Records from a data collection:
Lemma cwp_member_string q vals v L i a R t m :
  filled q vals v L m -> vals !! i = Some (Some a) -> nul_free a -> R a t m ->
  cwp (cbind (load_info (Some q)) (fun s => string_at (member i s))) R t m.
Proof.
  intros F Hi Hn HR. destruct (filled_member _ _ _ _ _ _ _ F Hi) as (s & Eq & _ & T).
  apply cwp_bind, (cwp_load_info _ _ _ _ _ Eq). destruct (member i s) as [l|]; [|done].
  by eapply cwp_string.
Qed.

(** ** Changing a member in place *)

Lemma ptrs_clear (l : list ptr) i p : l !! i = Some p -> ptrs l ≡ₚ option_list p ++ ptrs (<[i := None]> l).
Proof.
  revert i. induction l as [|r l IH]; intros [|i] H; cbn in *; try done.
  - by injection H as ->.
  - change (option_list r ++ ptrs l ≡ₚ option_list p ++ option_list r ++ ptrs (<[i:=None]> l)).
    rewrite (IH i) by done. solve_Permutation.
Qed.

(** [free(s->member); s->member = NULL] *)
Lemma clear_member_spec q vals v i a L t m :
  filled q vals v L m -> vals !! i = Some a ->
  cwp (cbind (load_info (Some q)) (fun s => cbind (ehem_notify_string_free (member i s))
         (fun _ => modify_info (Some q) (set_str i None))))
    (fun _ t' m' => t' = t /\ exists L', step any L m L' m' /\ filled q (<[i := None]> vals) v L' m') t m.
Proof.
  intros (s & (Eq & F & A) & En & Er & Hp & O) Hi.
  destruct (Forall2_lookup_r _ _ _ _ _ F Hi) as (p & Ep & _).
  apply cwp_bind, (cwp_load_info _ _ _ _ _ Eq).
  assert (member i s = p) as -> by exact (f_equal (default None) Ep).
  set (s' := set_str i None s). set (L' := info_locs q s' []).
  assert (L ≡ₚ option_list p ++ L') as Hp'.
  { rewrite Hp. unfold L', info_locs, s'. cbn [is_str is_array set_str]. rewrite (ptrs_clear _ _ _ Ep).
    solve_Permutation. }
  assert (owns (info_locs q s []) m) as O' by by rewrite <- Hp.
  rewrite Hp' in O. apply cwp_bind. eapply cwp_mono; [by apply free_part|]. intros _ t1 m1 (-> & S1 & X1).
  assert (q ∈ L') as Hq by (unfold L', info_locs; set_solver).
  assert (forall x, x ∈ ptrs (<[i:=None]> (is_str s)) -> x ∈ L' /\ x <> q) as Hin.
  { intros x Hx. split; [unfold L', info_locs, s'; cbn [is_str set_str]; set_solver|].
    apply (owned_not_head _ _ _ _ O'). rewrite (ptrs_clear _ _ _ Ep). set_solver. }
  eapply cwp_mono; [apply (modify_info_spec q s (set_str i None) L'); [by rewrite X1|apply S1|done]|].
  intros _ t2 m2 (-> & S2 & E2 & X2). split; [done|]. exists L'. rewrite Hp'.
  split; [by eapply step_trans|]. exists s'. split; [split; [exact E2|split; [|cbn; rewrite En in A |- *; exact A]]|].
  - eapply (texts_frame (live m)); [|cbn [is_str s' set_str]; by apply Forall2_insert].
    intros x [Hx Hne]%Hin. by rewrite X2, X1.
  - split; [done|]. split; [done|]. split; [done|apply S2].
Qed.

Abbreviation handle q url scope ev t := (filled q [url; Some scope; ev] (HandleFlags t)).

(** ** A push *)

Definition dropped_epk (epk : ptr) (L : list positive) : Prop := L = option_list epk.
Definition kept_request (reqi : ptr) (b : option Ext.ehem_ext_request_info) (L : list positive) m : Prop :=
  match b with
  | Some b => info_post request_strs (fun _ => NoFlags) reqi b L m
  | None => reqi = None /\ L = []
  end.

(** After a push: the handle, with the event id if there is one, the request info and the
    session key. *)
Definition pushed q url scope (x : (unit + ehem_rc) * ptr * ptr)
    (y : option Ext.ehem_ext_request_info * (string + ehem_rc)) (L : list positive) m : Prop :=
  let '(r, reqi, epk) := x in
  exists ev Lh Lr, L ≡ₚ Lh ++ Lr ++ option_list epk /\ owns L m /\
    handle q url scope ev false Lh m /\ kept_request reqi (fst y) Lr m /\ ok_text ev /\
    match r, snd y with
    | inl _, inl e => ev = Some e
    | inr rc, inr rc' => rc = rc'
    | _, _ => False
    end.

Lemma fire_value {B} url scope ctx_str note
    (g : option Ext.ehem_ext_request_info * (string + ehem_rc) -> M B) w :
  bind (Ext.confirm_fire_push url scope ctx_str note) g w =
  bind (attempt (Notify.ehem_notify_session url None true)) (fun epk =>
    match epk with
    | inr rc => g (None, inr rc)
    | inl epk =>
        bind (attempt (Ext.ehem_ext_request (Some epk) (Some scope) ctx_str note true)) (fun r =>
          match r with
          | inr rc => g (None, inr rc)
          | inl reqi =>
              bind (attempt (Notify.ehem_notify_event_new url (Some (Ext.xr_authreq reqi))
                (Some (Ext.xr_epk reqi)) true)) (fun ev => g (Some reqi, ev))
          end)
    end) w.
Proof.
  unfold Ext.confirm_fire_push, bind, attempt, ret.
  destruct (Notify.ehem_notify_session _ _ _ _) as [[epk|rc|] w1]; [|done..].
  destruct (Ext.ehem_ext_request _ _ _ _ _ _) as [[r|rc|] w2]; [|done..].
  by destruct (Notify.ehem_notify_event_new _ _ _ _ _) as [[ev|rc|] w3].
Qed.

Lemma bind_ret_id {A} (v : M A) w : v w = bind v ret w.
Proof. unfold bind, ret. by destruct (v w) as [[] ?]. Qed.

Lemma confirm_fire_push_refines q url scope ctx_str note ev0 L w m :
  handle q url scope ev0 false L m -> ok_text url -> ok_text ev0 ->
  refines any (confirm_fire_push (Some q) scope ctx_str note)
    (Ext.confirm_fire_push url scope ctx_str note) (pushed q url scope) L w m.
Proof.
  intros F0 Hu He. eapply refines_eq; [apply bind_ret_id|]. eapply refines_eq; [apply fire_value|].
  apply refines_mem. eapply cwp_mono; [by eapply (clear_member_spec q _ _ 2 ev0)|].
  intros _ t' m1 (-> & Lh & S1 & F1). split; [done|]. exists Lh. split; [exact S1|].
  cbn [list_insert insert] in F1. clear F0 S1 m L ev0 He.
  eapply read_refines; [by eapply filled_owns|intros; by eapply (cwp_member_arg q _ _ _ 0 url)|].
  eapply beside_refines; [by eapply filled_owns|apply ehem_notify_session_refines|..].
  2: { intros rc w2 m2 X2 O2. apply refines_ret; [exact O2|]. exists None, Lh, [].
       rewrite app_nil_r. split; [done|]. split; [exact O2|].
       split; [by eapply filled_frame|done]. }
  intros epk key L1 w2 m2 X2 O2 ((l & -> & El & ->) & Nk).
  pose proof (filled_frame _ _ _ _ _ _ X2 F1) as F2. clear F1 X2 m1.
  eapply read_refines; [exact O2|intros; by eapply (cwp_text_arg (Some l) (Some key))|].
  eapply beside_refines; [exact O2|apply ehem_ext_request_refines|..].
  2: { intros rc w3 m3 X3 O3. apply refines_ret; [exact O3|]. exists None, Lh, [].
       split; [done|]. split; [exact O3|]. split; [|done].
       eapply filled_frame; [|exact F2]. intros x Hx. apply X3. set_solver. }
  intros p reqi Lr w3 m3 X3 O3 (qr & -> & Fr & Nr).
  assert (handle q url scope None false Lh m3) as F3.
  { eapply filled_frame; [|exact F2]. intros x Hx. apply X3. set_solver. }
  apply Forall_cons in Nr as (Na & Nr). apply Forall_cons in Nr as (Ne & _). clear F2 X3 El O2 m2.
  eapply read_refines; [exact O3|intros; by eapply (cwp_member_arg q _ _ _ 0 url)|].
  eapply read_refines; [exact O3|intros; by eapply (cwp_member_arg qr _ _ _ 0)|].
  eapply read_refines; [exact O3|intros; by eapply (cwp_member_arg qr _ _ _ 1)|].
  eapply beside_refines; [exact O3|apply ehem_notify_event_new_refines|..].
  2: { intros rc w4 m4 X4 O4. apply refines_ret; [exact O4|]. exists None, Lh, Lr.
       split; [solve_Permutation|]. split; [exact O4|].
       split; [eapply filled_frame; [|exact F3]; intros x Hx; apply X4; set_solver|]. split; [|done].
       exists qr. split; [done|]. split; [|by repeat constructor].
       eapply filled_frame; [|exact Fr]. intros x Hx. apply X4. set_solver. }
  intros ev e L4 w4 m4 X4 O4 ((l4 & -> & El4 & ->) & Ne4).
  apply (part_refines _ _ _ _ (fun _ L2 m' => handle q url scope (Some e) false L2 m') (Lr ++ [l]) (Lh ++ [l4]));
    [solve_Permutation|exact O4|..].
  - eapply cwp_mono; [apply (adopt_spec q [url; Some scope; None] (HandleFlags false) 2 l4 e Lh); [|done|exact El4|]|].
    + eapply filled_frame; [|exact F3]. intros x Hx. apply X4. set_solver.
    + assert (((Lh ++ [l]) ++ Lr) ++ [l4] ≡ₚ (Lr ++ [l]) ++ Lh ++ [l4]) as Hp by solve_Permutation.
      rewrite Hp in O4. by apply owns_app in O4 as (_ & ? & _).
    + intros _ t5 m5 (-> & S5 & F5). split; [done|]. eauto.
  - intros _ L2 m5 O5 X5 F5. apply refines_ret; [exact O5|]. exists (Some e), L2, Lr.
    split; [solve_Permutation|]. split; [exact O5|]. split; [exact F5|]. split; [|done].
    exists qr. split; [done|]. split; [|by repeat constructor].
    eapply filled_frame; [|exact Fr]. intros x Hx. rewrite X5 by set_solver. apply X4. set_solver.
Qed.

Definition push_post q url scope (r : unit + ehem_rc) (y : string + ehem_rc) (L : list positive) m : Prop :=
  exists ev, handle q url scope ev false L m /\ ok_text ev /\
    match r, y with
    | inl _, inl e => ev = Some e
    | inr rc, inr rc' => rc = rc'
    | _, _ => False
    end.

Lemma free_request_spec reqi b L t m :
  kept_request reqi b L m ->
  cwp (ehem_ext_request_free reqi) (fun _ t' m' => t' = t /\ step any L m [] m') t m.
Proof.
  destruct b as [b|]; cbn.
  - intros (q & -> & F & _). by eapply filled_free.
  - intros [-> ->]. apply cwp_ret. split; [done|]. apply step_refl, owns_nil.
Qed.

Lemma drop_push_refines {B D} q url scope r reqi epk y (k : K D) (v : M B) Post L w m :
  pushed q url scope (r, reqi, epk) y L m ->
  (forall Lh m, push_post q url scope r (snd y) Lh m -> refines any k v Post Lh w m) ->
  refines any (kbind (of_c (drop_push reqi epk)) (fun _ => k)) v Post L w m.
Proof.
  intros (ev & Lh & Lr & Hp & O & F & Hr & He & Hm) Hk. apply refines_mem, cwp_bind.
  eapply cwp_mono; [by eapply free_request_spec|]. intros _ t1 m1 [-> S1].
  assert (L ≡ₚ (Lh ++ option_list epk) ++ Lr) as Hp' by (rewrite Hp; solve_Permutation).
  destruct (step_part (good:=any) (Lh ++ option_list epk) Lr [] L m (Lh ++ option_list epk) m1) as [S2 X2];
    [exact O|exact Hp'|by rewrite app_nil_r|exact S1|].
  assert (owns (option_list epk ++ Lh) m1) as O1.
  { rewrite (Permutation_app_comm _ Lh). apply S2. }
  eapply cwp_mono; [apply free_part, O1|]. intros _ t2 m2 (-> & S3 & X3). split; [done|]. exists Lh.
  rewrite (Permutation_app_comm _ Lh) in S3. split; [by eapply step_trans|]. apply Hk. exists ev.
  split; [|done]. eapply filled_frame; [|exact F]. intros x Hx. rewrite X3 by done. apply X2. set_solver.
Qed.

Lemma give_up_push q url scope r reqi epk y L w m :
  pushed q url scope (r, reqi, epk) y L m ->
  refines any (kbind (of_c (drop_push reqi epk)) (fun _ => kret r)) (ret (snd y)) (push_post q url scope) L w m.
Proof.
  intros Hp. eapply drop_push_refines; [exact Hp|]. intros Lh m' H'. apply refines_ret; [|exact H'].
  destruct H' as (ev & F & _). by eapply filled_owns.
Qed.

Lemma drift_quiet o w rc w' :
  (match o with Some iat => bind (ask p_time) (fun now => ret (iat - now)) | None => ret 0 end : M Z) w
    <> (Err rc, w').
Proof. by destruct o. Qed.

Lemma push_with_recovery_refines q url scope ctx_str note ev0 L w m :
  handle q url scope ev0 false L m -> ok_text url -> ok_text ev0 ->
  refines any (push_with_recovery (Some q) scope ctx_str note)
    (Ext.push_with_recovery url scope ctx_str note) (push_post q url scope) L w m.
Proof.
  intros F0 Hu He. unfold push_with_recovery, Ext.push_with_recovery. cbv zeta.
  eapply refines_bind; [by eapply confirm_fire_push_refines|].
  intros [[r reqi] epk] [b ev] L1 w1 m1 Hp _. cbv beta iota.
  pose proof Hp as (ev1 & Lh & Lr & Ep & O & F & Hr & He1 & Hm). cbn [fst snd] in Hr, Hm.
  destruct r as [[]|rc], ev as [e|rc']; try done.
  { by apply (give_up_push _ _ _ (inl ()) _ _ (b, inl e)). }
  subst rc'. destruct b as [b|]; cbn in Hr.
  2: { destruct Hr as [-> ->]. by apply (give_up_push _ _ _ (inr rc) None _ (None, inr rc)). }
  pose proof (fun w => give_up_push q url scope (inr rc) reqi epk (Some b, inr rc) L1 w m1 Hp) as Hgive.
  destruct Hr as (qr & -> & Fr & Nr).
  apply quiet_refines; [exact O|by intros|]. intros e w2. apply quiet_refines; [exact O|by intros|].
  intros cx w3. destruct (_ && _ && _); [|apply Hgive].
  apply Forall_cons in Nr as [Na _].
  eapply read_refines; [exact O|intros; by eapply (cwp_member_string qr _ _ _ 0)|].
  apply quiet_refines; [exact O|apply drift_quiet|]. intros drift w4.
  destruct (Ext.drift_out_of_gate drift); [|apply Hgive].
  apply quiet_refines; [exact O|apply attempt_quiet|]. intros [[]|crc] w5; [|apply Hgive].
  eapply drop_push_refines; [exact Hp|]. intros Lh2 m2 (ev2 & F2 & He2 & _).
  eapply refines_bind; [by eapply confirm_fire_push_refines|].
  intros [[r reqi] epk2] [b2 ev3] L3 w6 m6 Hp3 _. by apply (give_up_push _ _ _ r _ _ (b2, ev3)).
Qed.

▸ What to do
Please print exactly what appears from the first line of the data through the line with "i = Some a ->", including both of those lines and nothing past them.

▸ Answer section
Lemma cwp_member_string q vals v L i a R t m :
  filled q vals v L m -> vals !! i = Some (Some a) -> nul_free a -> R a t m ->
  cwp (cbind (load_info (Some q)) (fun s => string_at (member i s))) R t m.
Proof.
  intros F Hi Hn HR. destruct (filled_member _ _ _ _ _ _ _ F Hi) as (s & Eq & _ & T).
  apply cwp_bind, (cwp_load_info _ _ _ _ _ Eq). destruct (member i s) as [l|]; [|done].
  by eapply cwp_string.
Qed.

(** ** Changing a member in place *)

Lemma ptrs_clear (l : list ptr) i p : l !! i = Some p -> ptrs l ≡ₚ option_list p ++ ptrs (<[i := None]> l).
Proof.
  revert i. induction l as [|r l IH]; intros [|i] H; cbn in *; try done.
  - by injection H as ->.
  - change (option_list r ++ ptrs l ≡ₚ option_list p ++ option_list r ++ ptrs (<[i:=None]> l)).
    rewrite (IH i) by done. solve_Permutation.
Qed.

(** [free(s->member); s->member = NULL] *)
Lemma clear_member_spec q vals v i a L t m :
  filled q vals v L m -> vals !! i = Some a ->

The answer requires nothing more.